(* ===== verification/Policy.v ===== *)
(** Production policies and network sharing: [ProductionPolicy], [NetworkPlan] and [compile_node]
    of [leelo-policy/src/lib.rs]. *)
From stdpp Require Import base list gmap.
From Stdlib Require Import ZArith Lia.
From S2P Require Import Prelude Gf256 Field Interpolation Sss Plan.

Open Scope Z_scope.

(** * Data *)

Definition MAX_NODES : nat := 31.
Definition MAX_DEPTH : nat := 4.

(** A network leaf ID and its secret payload. *)
Abbreviation NetworkShare := (Z * list Z)%type.

Inductive Mode : Type := NetworkBound | Attested.
#[export] Instance Mode_eq_dec : EqDecision Mode.
Proof. solve_decision. Defined.

Definition node_id (node : NetworkNode) : Z :=
  match node with Leaf id _ => id | Threshold id _ _ => id end.

Inductive PolicyError : Type :=
| TooManyNodes
| TooDeep
| DuplicateNodeId (id : Z)
| DuplicateProvider
| InvalidThreshold
| InvalidCompilation
| EnvelopeNotAuthenticated
| UnknownNetworkLeaf (id : Z)
| DuplicateResponse (id : Z)
| FactorsNotSatisfied
| RootNotAuthenticated
| AlreadyReleased
| Sharing (error : Sss.Error).
#[export] Instance PolicyError_eq_dec : EqDecision PolicyError.
Proof. solve_decision. Defined.

(** The outcome of code that indexes a vector: an error value, or a panic. *)
Inductive fault (E : Type) : Type := Fault (e : E) | Panic.
Arguments Fault {E} e.
Arguments Panic {E}.

Definition fallible {E A} (m : result E A) : result (fault E) A := map_err Fault m.
Definition indexed {E A} (m : option A) : result (fault E) A := ok_or m Panic.

Record NetworkPlan : Type := mk_plan { gates : list Gate; leaves : leaf_table }.
#[export] Instance NetworkPlan_eq_dec : EqDecision NetworkPlan.
Proof. solve_decision. Defined.

Record ProductionPolicy : Type := mk_policy {
  mode : Mode;
  tpm_node_id : Z;
  network : NetworkNode;
  plan : NetworkPlan;
}.

(** * Compilation *)

(** The mutable arguments of [compile_node]. *)
Record compile_state : Type := mk_compile_state {
  count : nat;
  ids : gset Z;
  providers : gset (list Z);
  compiling : NetworkPlan;
}.

Definition push_leaf (st : compile_state) (id : Z) (provider_id : list Z) : compile_state :=
  mk_compile_state (count st) (ids st) ({[provider_id]} ∪ providers st)
    (mk_plan (gates (compiling st)) (leaves (compiling st) ++ [(id, provider_id)])).

Definition push_gate (st : compile_state) (gate : Gate) : compile_state :=
  mk_compile_state (count st) (ids st) (providers st)
    (mk_plan (gates (compiling st) ++ [gate]) (leaves (compiling st))).

Section Children.
Context (compile : NetworkNode -> compile_state -> result PolicyError (nat * compile_state)).

(** The loop over the children, collecting their gate indices. *)
Fixpoint compile_children (children : list NetworkNode) (st : compile_state)
    : result PolicyError (list nat * compile_state) :=
  match children with
  | [] => Ok ([], st)
  | child :: rest =>
      '(index, st1) ← compile child st;
      '(indices, st2) ← compile_children rest st1;
      Ok (index :: indices, st2)
  end.
End Children.

Fixpoint compile_node (node : NetworkNode) (depth : nat) (st : compile_state)
    : result PolicyError (nat * compile_state) :=
  if (MAX_DEPTH <? depth)%nat then Err TooDeep
  else if (MAX_NODES <=? count st)%nat then Err TooManyNodes
  else if decide (node_id node ∈ ids st) then Err (DuplicateNodeId (node_id node))
  else
  let st := mk_compile_state (S (count st)) ({[node_id node]} ∪ ids st) (providers st) (compiling st) in
  '(gate, st) ←
    match node with
    | Leaf id provider_id =>
        if decide (provider_id ∈ providers st) then Err DuplicateProvider
        else Ok (GateLeaf (length (leaves (compiling st))), push_leaf st id provider_id)
    | Threshold _ required children =>
        if Z.eqb required 0 || (Z.of_nat (length children) <? required) then Err InvalidThreshold
        else
          '(indices, st') ← compile_children (fun child st => compile_node child (S depth) st) children st;
          Ok (GateThreshold (Z.to_nat required) indices, st')
    end;
  Ok (length (gates (compiling st)), push_gate st gate).

Definition new_policy (mode : Mode) (tpm_node_id : Z) (network : NetworkNode)
    : result PolicyError ProductionPolicy :=
  '(_, st) ← compile_node network 2 (mk_compile_state 2 {[tpm_node_id]} ∅ (mk_plan [] []));
  let plan := compiling st in
  if negb (check_compilation network (gates plan) (leaves plan)) then Err InvalidCompilation
  else Ok (mk_policy mode tpm_node_id network plan).

Definition policy_node_count (policy : ProductionPolicy) : nat :=
  (length (gates (plan policy)) + 2)%nat.

Definition network_leaf_ids (policy : ProductionPolicy) : list Z :=
  map fst (leaves (plan policy)).

(** * Responses *)

Definition leaf_position (leaves : leaf_table) (id : Z) : option nat :=
  fst <$> list_find (fun leaf => leaf.1 = id) leaves.

Fixpoint record_all (leaves : leaf_table) (available : list Z) (responses : list bool)
    : result PolicyError (list bool) :=
  match available with
  | [] => Ok responses
  | id :: rest =>
      index ← ok_or (leaf_position leaves id) (UnknownNetworkLeaf id);
      let '(accepted, responses') := record_response responses index in
      if negb accepted then Err (DuplicateResponse id) else record_all leaves rest responses'
  end.

Definition responses (plan : NetworkPlan) (available : list Z) : result PolicyError (list bool) :=
  record_all (leaves plan) available (replicate (length (leaves plan)) false).

Definition network_satisfied (policy : ProductionPolicy) (available : list Z) : result PolicyError bool :=
  responses ← responses (plan policy) available;
  Ok (evaluate_network (gates (plan policy)) responses).

(** * Splitting *)

Section SplitChildren.
Context {R : Type} (split_child : nat -> list Z -> R -> result (fault PolicyError) (list NetworkShare) * R).

(** The loop over the zipped children and shares; leaves are pushed in this order. *)
Fixpoint split_children (children : list nat) (shares : list Share) (rng : R)
    : result (fault PolicyError) (list NetworkShare) * R :=
  match children, shares with
  | child :: children', share :: shares' =>
      match split_child child (value share) rng with
      | (Err e, rng1) => (Err e, rng1)
      | (Ok pushed, rng1) =>
          match split_children children' shares' rng1 with
          | (Err e, rng2) => (Err e, rng2)
          | (Ok rest, rng2) => (Ok (pushed ++ rest), rng2)
          end
      end
  | _, _ => (Ok [], rng)
  end.
End SplitChildren.

(** [fuel] bounds the recursion depth; running out is a stack overflow. *)
Fixpoint split_gate {R} `{Rng R} (fuel : nat) (plan : NetworkPlan) (index : nat) (secret : list Z) (rng : R)
    : result (fault PolicyError) (list NetworkShare) * R :=
  match fuel with
  | O => (Err Panic, rng)
  | S fuel' =>
      match gates plan !! index with
      | None => (Err Panic, rng)
      | Some (GateLeaf response_index) =>
          match leaves plan !! response_index with
          | None => (Err Panic, rng)
          | Some leaf => (Ok [(leaf.1, secret)], rng)
          end
      | Some (GateThreshold required children) =>
          match split secret (wrap 8 (Z.of_nat required)) (wrap 8 (Z.of_nat (length children))) rng with
          | (Err e, rng1) => (Err (Fault (Sharing e)), rng1)
          | (Ok shares, rng1) =>
              split_children (fun child secret rng => split_gate fuel' plan child secret rng)
                children shares rng1
          end
      end
  end.

Definition split_network {R} `{Rng R} (policy : ProductionPolicy) (secret : list Z) (rng : R)
    : result (fault PolicyError) (list NetworkShare) * R :=
  let n := length (gates (plan policy)) in
  if (n =? 0)%nat then (Err Panic, rng)
  else split_gate n (plan policy) (n - 1) secret rng.

(** * Recovery *)

(** The loop over the children of a threshold: [values[child].take()]. *)
Fixpoint take_shares (children : list nat) (position : nat) (values : list (option (list Z)))
    (shares : list Share) : result (fault PolicyError) (list (option (list Z)) * list Share) :=
  match children with
  | [] => Ok (values, shares)
  | child :: rest =>
      slot ← indexed (values !! child);
      match slot with
      | None => take_shares rest (S position) values shares
      | Some secret =>
          share ← fallible (map_err Sharing (from_parts (wrap 8 (Z.of_nat (S position))) secret));
          take_shares rest (S position) (<[child := None]> values) (shares ++ [share])
      end
  end.

Definition recover_gate (plan : NetworkPlan) (recovered : list NetworkShare) (gate : Gate)
    (values : list (option (list Z))) : result (fault PolicyError) (list (option (list Z))) :=
  match gate with
  | GateLeaf response_index =>
      leaf ← indexed (leaves plan !! response_index);
      Ok (values ++ [snd <$> find (fun '(node, _) => Z.eqb node leaf.1) recovered])
  | GateThreshold required children =>
      '(values, shares) ← take_shares children 0 values [];
      if (length shares <? required)%nat then Ok (values ++ [None])
      else
        secret ← fallible (map_err Sharing (reconstruct (wrap 8 (Z.of_nat required)) shares));
        Ok (values ++ [Some secret])
  end.

Fixpoint recover_gates (plan : NetworkPlan) (recovered : list NetworkShare) (gates : list Gate)
    (values : list (option (list Z))) : result (fault PolicyError) (list (option (list Z))) :=
  match gates with
  | [] => Ok values
  | gate :: rest =>
      values ← recover_gate plan recovered gate values;
      recover_gates plan recovered rest values
  end.

Definition recover_network (policy : ProductionPolicy) (recovered : list NetworkShare)
    : result (fault PolicyError) (list Z) :=
  _ ← fallible (responses (plan policy) (map fst recovered));
  values ← recover_gates (plan policy) recovered (gates (plan policy)) [];
  ok_or (mjoin (last values)) (Fault FactorsNotSatisfied).

(** * Specification of the source tree *)

(** Leaves, identifiers and size of a tree, in source order. *)
Fixpoint leaves_of (node : NetworkNode) : leaf_table :=
  match node with
  | Leaf id provider_id => [(id, provider_id)]
  | Threshold _ _ children => concat (map leaves_of children)
  end.

Fixpoint ids_of (node : NetworkNode) : list Z :=
  match node with
  | Leaf id _ => [id]
  | Threshold id _ children => id :: concat (map ids_of children)
  end.

Fixpoint tree_size (node : NetworkNode) : nat :=
  match node with
  | Leaf _ _ => 1
  | Threshold _ _ children => S (list_sum (map tree_size children))
  end.

Fixpoint tree_height (node : NetworkNode) : nat :=
  match node with
  | Leaf _ _ => 1
  | Threshold _ _ children => S (list_max (map tree_height children))
  end.

Fixpoint thresholds_ok (node : NetworkNode) : bool :=
  match node with
  | Leaf _ _ => true
  | Threshold _ required children =>
      (1 <=? required) && (required <=? Z.of_nat (length children)) && forallb thresholds_ok children
  end.

(** The public limits of a policy, declaratively. *)
Definition well_formed (tpm_node_id : Z) (network : NetworkNode) : Prop :=
  (S (tree_height network) <= MAX_DEPTH)%nat /\ (2 + tree_size network <= MAX_NODES)%nat /\
  NoDup (tpm_node_id :: ids_of network) /\ NoDup (map snd (leaves_of network)) /\
  thresholds_ok network = true.

(** A tree is satisfied by the leaves with these identifiers. *)
Fixpoint satisfied (available : Z -> bool) (node : NetworkNode) : bool :=
  match node with
  | Leaf id _ => available id
  | Threshold _ required children =>
      (0 <? required) && (required <=? Z.of_nat (length children))
      && (required <=? Z.of_nat (length (List.filter (satisfied available) children)))
  end.

(** The gates of a tree whose first gate and first leaf have these positions. *)
Section GatesOf.
Context (gates_of : nat -> nat -> NetworkNode -> list Gate).

Fixpoint forest_gates (g l : nat) (children : list NetworkNode) : list Gate * list nat :=
  match children with
  | [] => ([], [])
  | child :: rest =>
      let '(gs, edges) := forest_gates (g + tree_size child) (l + length (leaves_of child)) rest in
      (gates_of g l child ++ gs, (g + tree_size child - 1)%nat :: edges)
  end.
End GatesOf.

# # # # #

> **PROBLEM TO SOLVE**: Reproduce the lines above, beginning at the line with "(mk_plan [] []));" and stopping after the line with "(** [fuel] bounds", exactly as they are.

> **RESULT BELOW**:
  '(_, st) ← compile_node network 2 (mk_compile_state 2 {[tpm_node_id]} ∅ (mk_plan [] []));
  let plan := compiling st in
  if negb (check_compilation network (gates plan) (leaves plan)) then Err InvalidCompilation
  else Ok (mk_policy mode tpm_node_id network plan).

Definition policy_node_count (policy : ProductionPolicy) : nat :=
  (length (gates (plan policy)) + 2)%nat.

Definition network_leaf_ids (policy : ProductionPolicy) : list Z :=
  map fst (leaves (plan policy)).

(** * Responses *)

Definition leaf_position (leaves : leaf_table) (id : Z) : option nat :=
  fst <$> list_find (fun leaf => leaf.1 = id) leaves.

Fixpoint record_all (leaves : leaf_table) (available : list Z) (responses : list bool)
    : result PolicyError (list bool) :=
  match available with
  | [] => Ok responses
  | id :: rest =>
      index ← ok_or (leaf_position leaves id) (UnknownNetworkLeaf id);
      let '(accepted, responses') := record_response responses index in
      if negb accepted then Err (DuplicateResponse id) else record_all leaves rest responses'
  end.

Definition responses (plan : NetworkPlan) (available : list Z) : result PolicyError (list bool) :=
  record_all (leaves plan) available (replicate (length (leaves plan)) false).

Definition network_satisfied (policy : ProductionPolicy) (available : list Z) : result PolicyError bool :=
  responses ← responses (plan policy) available;
  Ok (evaluate_network (gates (plan policy)) responses).

(** * Splitting *)

Section SplitChildren.
Context {R : Type} (split_child : nat -> list Z -> R -> result (fault PolicyError) (list NetworkShare) * R).

(** The loop over the zipped children and shares; leaves are pushed in this order. *)
Fixpoint split_children (children : list nat) (shares : list Share) (rng : R)
    : result (fault PolicyError) (list NetworkShare) * R :=
  match children, shares with
  | child :: children', share :: shares' =>
      match split_child child (value share) rng with
      | (Err e, rng1) => (Err e, rng1)
      | (Ok pushed, rng1) =>
          match split_children children' shares' rng1 with
          | (Err e, rng2) => (Err e, rng2)
          | (Ok rest, rng2) => (Ok (pushed ++ rest), rng2)
          end
      end
  | _, _ => (Ok [], rng)
  end.
End SplitChildren.

(** [fuel] bounds the recursion depth; running out is a stack overflow. *)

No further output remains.